I’ve been a fan of this author ever since I listened to the oh, so fantastic alternate history of his Bookman trilogy, with its Britain ruled by an alien reptile Royal family, and where every character that you know out of pulp fiction is real. I afterwards immensely enjoyed his patchwork Central Station novel with its beanstalk to near space and the community that grows up around it.
Now we have this novel, which was nominated for a John W. Campbell Memorial Award for Best SF Novel, a Locus Award for Best SF novel, a Sidewise Award for Alternate History and a Dragon Award for Best Alternate History Novel, which is a very impressive showing indeed. What we have here is an alternate history story that is also a chilling police thriller. If you enjoyed the Counterpoint series that recently aired, with its multiple worlds and murderous espionage story, you’ll find this novel fascinating.
Unholy Land starts off with pulp writer Lior Tirosh returning to his homeland in Eastern Africa where Palestina, a Jewish state established in the early 20th century, is fast constructing a massive border wall to keep out African refugees, as this Jewish state is as xenophobic as ours is. (This state is based on an historical idea that never happened.) Unrest and outright terrorism in the capital of Ararat is tearing things apart way too fast. While searching for his missing niece, Tirosh is pursued by members of that state’s security service who are trying to cover up both century-old conspiracies and the existence of multiple realities, for it seems that that more than one Palestina exists, and the barriers between the worlds are beginning to break, with possibly deadly consequences.
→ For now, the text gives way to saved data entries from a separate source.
(** * Kubernetes Stability & Resource Auditor: the audit script, embedded

    The program is a bash script that pipes the output of [kubectl get
    deployments,statefulsets,daemonsets -A -o json] through one jq filter
    and a [while read] loop that appends rows to a CSV file.

    The embedding follows the script stage by stage:
    - [Json]: the values jq works on and the jq builtins the filter uses;
    - [Filter]: the jq filter, one definition per rule of the filter;
    - [Shell]: the [@tsv] rows, the [read] loop and the CSV file;
    - [Manifest]: the workload records kubectl prints, to build inputs;
    - [Script]: the script from its prerequisite checks to the report file;
    - [Report]: what the properties are stated with (categories, the JSON
      projection, a CSV reader, image tags, rule ranks).

    jq errors are modelled by [result]; a jq error ends the jq process, so
    the rows already printed stay and nothing more is printed. The coloured
    console table the loop also prints is not modelled. *)

From Stdlib Require Import List String Ascii ZArith Bool Lia Sorted.
From Stdlib Require Import DecimalString.
Import ListNotations.
Local Open Scope string_scope.
Local Open Scope list_scope.

Set Implicit Arguments.

(** String concatenation, kept apart from list concatenation [++]. *)
Infix "+++" := String.append (right associativity, at level 60).

(* ------------------------------------------------------------------ *)
(** ** Errors *)

(** The outcome of a jq expression that yields one value: the value, or a
    jq error (every jq error is fatal for the filter, which has no [try]). *)
Inductive result (A : Type) : Type :=
| Ok (a : A)
| Err.

Arguments Err {A}.

Definition bind {A B : Type} (r : result A) (k : A -> result B) : result B :=
  match r with
  | Ok a => k a
  | Err => Err
  end.

Notation "x <- r ;; k" := (bind r (fun x => k))
  (at level 61, r at next level, right associativity).

(** Left-to-right evaluation of [f] over a list, stopping at the first
    error: the shape of [[ xs[] | f ]] in jq. *)
Fixpoint collect {A B : Type} (f : A -> result (list B)) (xs : list A)
  : result (list B) :=
  match xs with
  | [] => Ok []
  | x :: rest =>
      ys <- f x ;;
      zs <- collect f rest ;;
      Ok (ys ++ zs)
  end.

(* ------------------------------------------------------------------ *)
(** ** Strings *)

Definition tab : ascii := "009"%char.
Definition comma : ascii := ","%char.
Definition dquote : ascii := "034"%char.

(** [ends_with suf s]: some suffix of [s] is [suf]. *)
Fixpoint ends_with (suf s : string) : bool :=
  String.eqb suf s ||
  match s with
  | EmptyString => false
  | String _ s' => ends_with suf s'
  end.

(** [str_contains sub s]: [sub] occurs in [s]. *)
Fixpoint str_contains (sub s : string) : bool :=
  String.prefix sub s ||
  match s with
  | EmptyString => false
  | String _ s' => str_contains sub s'
  end.
(** [startPlugin] *)
Fixpoint startPlugin (fuel : nat) (s : Run) (p : Plugin)
  : option (Run * option Err) :=
  match fuel with
  | O => None
  | S fuel =>
      let id := p_ID p in
      if default false (started (run_reg s) !! id) then Some (s, None)
      else
        match
          each (λ s depID,
                  match plugins (run_reg s) !! depID with
                  | Some dep => startPlugin fuel s dep
                  | None => Some (s, None)
                  end)
               s (p_Dependencies p)
        with
        | None => None
        | Some (s, Some err) => Some (s, Some err)
        | Some (s, None) =>
            match p_Start p (run_world s) with
            | (w, Some err) =>
                Some (mkRun (run_reg s) w
                        (run_calls s ++ [mkCall PStart id (Some err)]),
                      Some (EStartFailed id err))
            | (w, None) =>
                Some (mkRun (markStarted (run_reg s) id true) w
                        (run_calls s ++ [mkCall PStart id None]),
                      None)
            end
        end
  end.

(** [Start]; the event processor it launches is left out. *)
Definition Start (fuel : nat) (visit : list Plugin) (s : Run)
  : option (Run * option Err) :=
  each (startPlugin fuel) s visit.
(** [key in container].  A mapping has string keys, so another hashable key
    is not in it; the store's objects are unhashable.  In a list the test is
    [==] on each element, in a string it is the substring test.  (Both
    containers this module tests are mappings.) *)
Definition contains (container key : value) : M bool :=
  fun st =>
    match view_of (heap st) container with
    | Object (ODict d) =>
        match key with
        | VStr k => (Ok (dict_mem k d), st)
        | VRef _ => (Raise (TypeError "unhashable type"), st)
        | _ => (Ok false, st)
        end
    | Object (OList l) => (Ok (existsb (value_eqb key) l), st)
    | Immutable (VStr s) =>
        match key with
        | VStr k => (Ok (is_infix k s), st)
        | _ =>
            (Raise (TypeError "'in <string>' requires string as left operand"),
             st)
        end
    | _ => (Raise (TypeError "argument is not iterable"), st)
    end.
The narrative in Unholy Land is both unsettling and fast-paced, which the narrator Andrew Fallaize handles quite well. I had no idea where Tidhar was going with the story and will freely admit that I was quite lost several times, which might well have been been intentional, but was delighted with how he brought everything to a satisfactory conclusion. No one here is quite what they seem they are and none should be taken at their word, especially Lior Tirosh.
Oh, and Tidhar loves the concept of multiple realities, so pay close attention to which timelines pop up here as they do make sense as regards the story line.